How the interaction occurs:
When these two medicines are taken together, your body may not process your diabetes medicine properly. Salicylates may also cause a decrease in blood sugar.
What might happen:
An increase in the effects of your diabetes medicine may occur and may cause low blood sugar levels.

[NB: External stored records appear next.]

(** [encode_uvar128] writes exactly the groups, within its 19 bytes. *)
Lemma uvar128_loop_spec fuel value pre post :
  (value < 2 ^ (7 * N.of_nat fuel))%N -> (0 < fuel)%nat ->
  (length (uvar_groups fuel value) <= length post)%nat ->
  encode_uvar128_loop fuel value (pre ++ post) (length pre) =
    Some (length pre + length (uvar_groups fuel value),
          pre ++ uvar_groups fuel value ++ drop (length (uvar_groups fuel value)) post).
Proof.
  revert value pre post. induction fuel as [|fuel IH]; intros value pre post Hv Hf Hp; [lia|].
  cbn [encode_uvar128_loop uvar_groups] in *.
  assert (exists b post', post = b :: post') as (b & post' & ->).
  { destruct post; [|eauto]. case_match; simpl in Hp; lia. }
  rewrite decide_True by (rewrite length_app; simpl; lia).
  assert (forall x, <[length pre := x]> (pre ++ b :: post') = (pre ++ [x]) ++ post') as Hins.
  { intros x. replace (length pre) with (length pre + 0)%nat by lia.
    rewrite insert_app_r. simpl. by rewrite <- app_assoc. }
  rewrite Hins. destruct (N.eqb_spec (N.shiftr value 7) 0) as [E|E].
  - rewrite <- app_assoc. do 2 f_equal. simpl. lia.
  - replace (S (length pre)) with (length (pre ++ [n2b (N.lor (N.land value 127) 128)]))
      by (rewrite length_app; simpl; lia).
    rewrite IH.
    + rewrite length_app, <- app_assoc. do 2 f_equal. simpl. lia.
    + rewrite N.shiftr_div_pow2. apply N.Div0.div_lt_upper_bound. rewrite <- N.pow_add_r.
      by replace (7 + 7 * N.of_nat fuel)%N with (7 * N.of_nat (S fuel))%N by lia.
    + destruct fuel; [|lia]. exfalso. apply E. rewrite N.shiftr_div_pow2. by apply N.div_small.
    + simpl in Hp. lia.
Qed.

Lemma length_uvar_groups fuel v : (length (uvar_groups fuel v) <= fuel)%nat.
Proof. revert v. induction fuel; intros v; simpl; [lia|]. case_match; simpl; [lia|]. specialize (IHfuel (N.shiftr v 7)). lia. Qed.

Lemma uvar128_loop_0 fuel value out :
  (value < 2 ^ (7 * N.of_nat fuel))%N -> (0 < fuel)%nat ->
  (length (uvar_groups fuel value) <= length out)%nat ->
  encode_uvar128_loop fuel value out 0 =
    Some (length (uvar_groups fuel value),
          uvar_groups fuel value ++ drop (length (uvar_groups fuel value)) out).
Proof. exact (uvar128_loop_spec fuel value [] out). Qed.

Lemma encode_uvar128_into_spec v out :
  (v < 2 ^ 128)%N -> length out = 19%nat ->
  encode_uvar128_into v out =
    Some (length (uvar_groups 19 v), uvar_groups 19 v ++ drop (length (uvar_groups 19 v)) out).
Proof.
  intros Hv Hout. unfold encode_uvar128_into.
  assert (uvar_groups 20 v = uvar_groups 19 v) as E.
  { apply uvar_groups_fuel; try lia; eapply N.lt_le_trans; try exact Hv; by apply N.pow_le_mono_r. }
  pose proof (length_uvar_groups 19 v) as Hl.
  rewrite uvar128_loop_0, E; [reflexivity|..].
  - eapply N.lt_le_trans; [exact Hv|]. by apply N.pow_le_mono_r.
  - lia.
  - rewrite E, Hout. assumption.
Qed.

Lemma encode_uvar128_spec v : (v < 2 ^ 128)%N -> encode_uvar128 v = Some (uvar_groups 19 v).
Proof.
  intros Hv. unfold encode_uvar128. rewrite encode_uvar128_into_spec by done.
  by rewrite take_app_length.
Qed.

(** The panics of the 128-bit encoders as an error no call returns. *)
Definition no_panic (o : option bytes) : scb_result bytes := ok_or ScbResourceLimit o.

#[export] Instance uvar128_codec w :
  TCEq ((w =? 0)%N || (128 <? w)%N) false ->
  StrictCodec (fun v => v < 2 ^ w)%N (fun v => no_panic (encode_uvar128 v)) (cursor_read_uvar128 w).
Proof.
  intros Hw%TCEq_eq. unfold StrictCodec, cursor_read_uvar128. rewrite Hw.
  eapply strict_iff; [|apply strict_read_uvar128_width]. intros v bs. rewrite uvar_enc_width by lia.
  enough (v < 2 ^ w -> v < 2 ^ 128)%N as Hlt.
  { split; intros [Hv E]; (split; [assumption|]).
    - rewrite encode_uvar128_spec by auto. unfold no_panic, ok_or. by rewrite Ok_inj.
    - rewrite encode_uvar128_spec in E by auto. unfold no_panic, ok_or in E. by rewrite Ok_inj in E. }
  intros Hv. eapply N.lt_le_trans; [exact Hv|]. apply N.pow_le_mono_r; lia.
Qed.

(** ZigZag at width [w]. *)
Definition in_sint (w x : Z) : Prop := (- 2 ^ (w - 1) <= x < 2 ^ (w - 1))%Z.

Lemma zigzag_spec w x :
  (1 < w)%Z -> in_sint w x ->
  zigzag w x = Z.to_N (if decide (0 <= x)%Z then 2 * x else - 2 * x - 1)%Z.
Proof.
  intros Hw [Hlo Hhi]. unfold zigzag. f_equal.
  assert (2 ^ w = 2 * 2 ^ (w - 1))%Z as Ew by (rewrite <- Z.pow_succ_r by lia; f_equal; lia).
  rewrite Z.shiftl_mul_pow2, Z.shiftr_div_pow2 by lia. change (2 ^ 1)%Z with 2%Z.
  case_decide as Hx.
  - rewrite Z.div_small, Z.lxor_0_r, Z.mod_small by lia. lia.
  - replace (x / 2 ^ (w - 1))%Z with (-1)%Z.
    + rewrite Z.lxor_m1_r. unfold Z.lnot. rewrite Z.mod_small by lia. lia.
    + apply (Z.div_unique _ _ _ (x + 2 ^ (w - 1))); lia.
Qed.

Lemma unzigzag_spec w e :
  (1 < w)%N -> (e < 2 ^ w)%N ->
  unzigzag w e = if N.even e then Z.of_N (e / 2) else (- Z.of_N (e / 2) - 1)%Z.
Proof.
  intros Hw He. unfold unzigzag.
  assert (2 ^ w = 2 * 2 ^ (w - 1))%N as Ew by (rewrite <- N.pow_succ_r'; f_equal; lia).
  assert (2 <= 2 ^ (w - 1))%N as H2.
  { change 2%N with (2 ^ 1)%N at 1. apply N.pow_le_mono_r; lia. }
  rewrite N.shiftr_div_pow2. change (2 ^ 1)%N with 2%N.
  change (N.land e 1) with (N.land e (N.ones 1)). rewrite N.land_ones. change (2 ^ 1)%N with 2%N.
  pose proof (N.mod_lt e 2 ltac:(lia)). unfold cast_signed.
  assert (e / 2 < 2 ^ (w - 1))%N by (apply N.Div0.div_lt_upper_bound; lia).
  destruct (N.ltb_spec (e / 2) (2 ^ (w - 1))); [|lia].
  destruct (N.ltb_spec (e mod 2) (2 ^ (w - 1))); [|lia].
  destruct (N.even e) eqn:Hev.
  - apply N.even_spec in Hev as [m ->]. rewrite N.mul_comm, N.Div0.mod_mul. by rewrite Z.lxor_0_r.
  - replace (e mod 2)%N with 1%N.
    + change (- Z.of_N 1)%Z with (-1)%Z. rewrite Z.lxor_m1_r. unfold Z.lnot. lia.
    + assert (N.odd e = true) as Ho by (unfold N.odd; by rewrite Hev).
      apply N.odd_spec in Ho as [m ->]. rewrite (N.mul_comm 2), N.add_comm, N.Div0.mod_add. done.
Qed.

Lemma zigzag_bound w x : (1 < w)%N -> in_sint (Z.of_N w) x -> (zigzag (Z.of_N w) x < 2 ^ w)%N.
Proof.
  intros Hw Hx. rewrite zigzag_spec by (done || lia). destruct Hx as [Hlo Hhi].
  assert (2 ^ Z.of_N w = 2 * 2 ^ (Z.of_N w - 1))%Z as Ew by (rewrite <- Z.pow_succ_r by lia; f_equal; lia).
  assert (Z.of_N (2 ^ w) = 2 ^ Z.of_N w)%Z by (by rewrite N2Z.inj_pow).
  case_decide; lia.
Qed.

Lemma unzigzag_zigzag w x :
  (1 < w)%N -> in_sint (Z.of_N w) x -> unzigzag w (zigzag (Z.of_N w) x) = x.
Proof.
  intros Hw Hx. rewrite unzigzag_spec by (done || by apply zigzag_bound).
  rewrite zigzag_spec by (done || lia). case_decide as H0.
  - replace (Z.to_N (2 * x)) with (2 * Z.to_N x)%N by lia.
    rewrite N.even_even. rewrite N.mul_comm, N.div_mul by lia. lia.
  - replace (Z.to_N (- 2 * x - 1)) with (2 * Z.to_N (- x - 1) + 1)%N by lia.
    rewrite N.even_odd. rewrite N.add_comm, (N.mul_comm 2), N.div_add by lia.
    rewrite N.div_small by lia. lia.
Qed.

Lemma zigzag_unzigzag w e :
  (1 < w)%N -> (e < 2 ^ w)%N ->
  in_sint (Z.of_N w) (unzigzag w e) /\ zigzag (Z.of_N w) (unzigzag w e) = e.
Proof.
  intros Hw He.
  assert (2 ^ w = 2 * 2 ^ (w - 1))%N as Ew by (rewrite <- N.pow_succ_r'; f_equal; lia).
  assert (Z.of_N (2 ^ (w - 1)) = 2 ^ (Z.of_N w - 1))%Z as Ez by (rewrite N2Z.inj_pow; f_equal; lia).
  assert (e / 2 < 2 ^ (w - 1))%N by (apply N.Div0.div_lt_upper_bound; lia).
  rewrite unzigzag_spec by done.
  assert (in_sint (Z.of_N w) (if N.even e then Z.of_N (e / 2) else - Z.of_N (e / 2) - 1)%Z) as Hin.
  { unfold in_sint. rewrite <- Ez. clear Ez. revert H. generalize (e / 2)%N (2 ^ (w - 1))%N.
    intros q m ?. case_match; lia. }
  split; [done|]. rewrite zigzag_spec by (done || lia). destruct (N.even e) eqn:Hev.
  - apply N.even_spec in Hev as [m ->]. rewrite N.mul_comm, N.div_mul in * by lia.
    rewrite decide_True by lia. lia.
  - assert (N.odd e = true) as Ho by (unfold N.odd; by rewrite Hev).
    apply N.odd_spec in Ho as [m ->]. rewrite N.add_comm, (N.mul_comm 2), N.div_add, N.div_small in * by lia.
    rewrite decide_False by lia. lia.
Qed.

#[global] Opaque encode_uvar encode_uvar128 read_uvar_width read_uvar128_width.

(** Post-processing the value read. *)
Lemma strict_map {A B} (m : RM A) E (f : A -> B) :
  Strict m E -> Strict (m ≫= fun a => mret (f a)) (fun b bs => exists a, E a bs /\ b = f a).
Proof.
  intros H. eapply strict_iff; [|apply (strict_bind _ _ _ (fun a b bs => b = f a /\ bs = []) H);
    intros a; apply strict_ret].
  intros b bs. split.
  - intros (a & bs1 & bs2 & ? & [-> ->] & ->). rewrite app_nil_r. eauto.
  - intros (a & ? & ->). exists a, bs, []. by rewrite app_nil_r.
Qed.

(** Rejecting the value read. *)
Lemma strict_check {A} (m : RM A) E (b : A -> bool) e :
  Strict m E -> Strict (m ≫= fun a => if b a then mret a else rfail e) (fun a bs => E a bs /\ b a = true).
Proof.
  intros H. eapply strict_iff; [|apply (strict_bind _ _ _ (fun a c bs => b a = true /\ c = a /\ bs = []) H)].
  - intros c bs. split.
    + intros (a & bs1 & bs2 & ? & (? & -> & ->) & ->). by rewrite app_nil_r.
    + intros [? ?]. exists c, bs, []. by rewrite app_nil_r.
  - intros a. destruct (b a).
    + eapply strict_iff; [|apply strict_ret]. naive_solver.
    + eapply strict_iff; [|apply strict_fail]. naive_solver.
Qed.

Lemma strict_cursor_uvar w :
  (w =? 0)%N || (64 <? w)%N = false ->
  Strict (cursor_read_uvar w) (fun v bs => (v < 2 ^ w)%N /\ bs = encode_uvar v).
Proof.
  intros Hw%TCEq_eq. eapply strict_iff; [|exact (codec_strict (StrictCodec := uvar_codec w Hw))].
  intros v bs. cbv beta. rewrite Ok_inj. intuition.
Qed.

Lemma strict_cursor_uvar128 :
  Strict (cursor_read_uvar128 128) (fun v bs => (v < 2 ^ 128)%N /\ no_panic (encode_uvar128 v) = Ok bs).
Proof. exact (codec_strict (StrictCodec := uvar128_codec 128 (TCEq_refl _))). Qed.

#[export] Instance sint64_codec :
  StrictCodec (in_sint 64) (fun x => Ok (encode_sint64 x)) read_sint64.
Proof.
  unfold StrictCodec, read_sint64.
  refine (strict_iff _ _ _ _ (strict_map _ _ (unzigzag 64) (strict_cursor_uvar 64 eq_refl))).
  intros x bs. unfold encode_sint64. rewrite Ok_inj. split.
  - intros (e & [He Hb] & ->). destruct (zigzag_unzigzag 64 e) as [? E]; [done|assumption|].
    change (Z.of_N 64) with 64%Z in *. split; [assumption|]. by rewrite E.
  - intros [Hx Hb]. exists (zigzag 64 x).
    split_and!; [by apply (zigzag_bound 64)|by symmetry|by rewrite (unzigzag_zigzag 64)].
Qed.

What you should do about this interaction:
If you experience a sudden onset of cold sweat, dizziness, fatigue, shakiness, rapid heartbeat, nausea, vision changes, confusion, personality change, nervousness, or hunger, contact your doctor. It may be necessary to check your blood sugar levels more often. Your doctor may need to adjust the dose of your diabetes medicine. This interaction may be worse when you start or stop taking aspirin or aspirin-like medicines.Your healthcare professionals (e.g. doctor or pharmacist) may already be aware of this interaction and may be monitoring you for it. Do not start, stop, or change the dosage of any medicine before checking with them first.
1.Cherner R, Groppe CW, Rupp JJ. Prolonged tolbutamide-induced hypoglycemia. JAMA 1963 Sep 14;185(11):883-4.
2.Anonymous. Drug interaction. Br Med J 1971 Feb 13;1(745):389-91.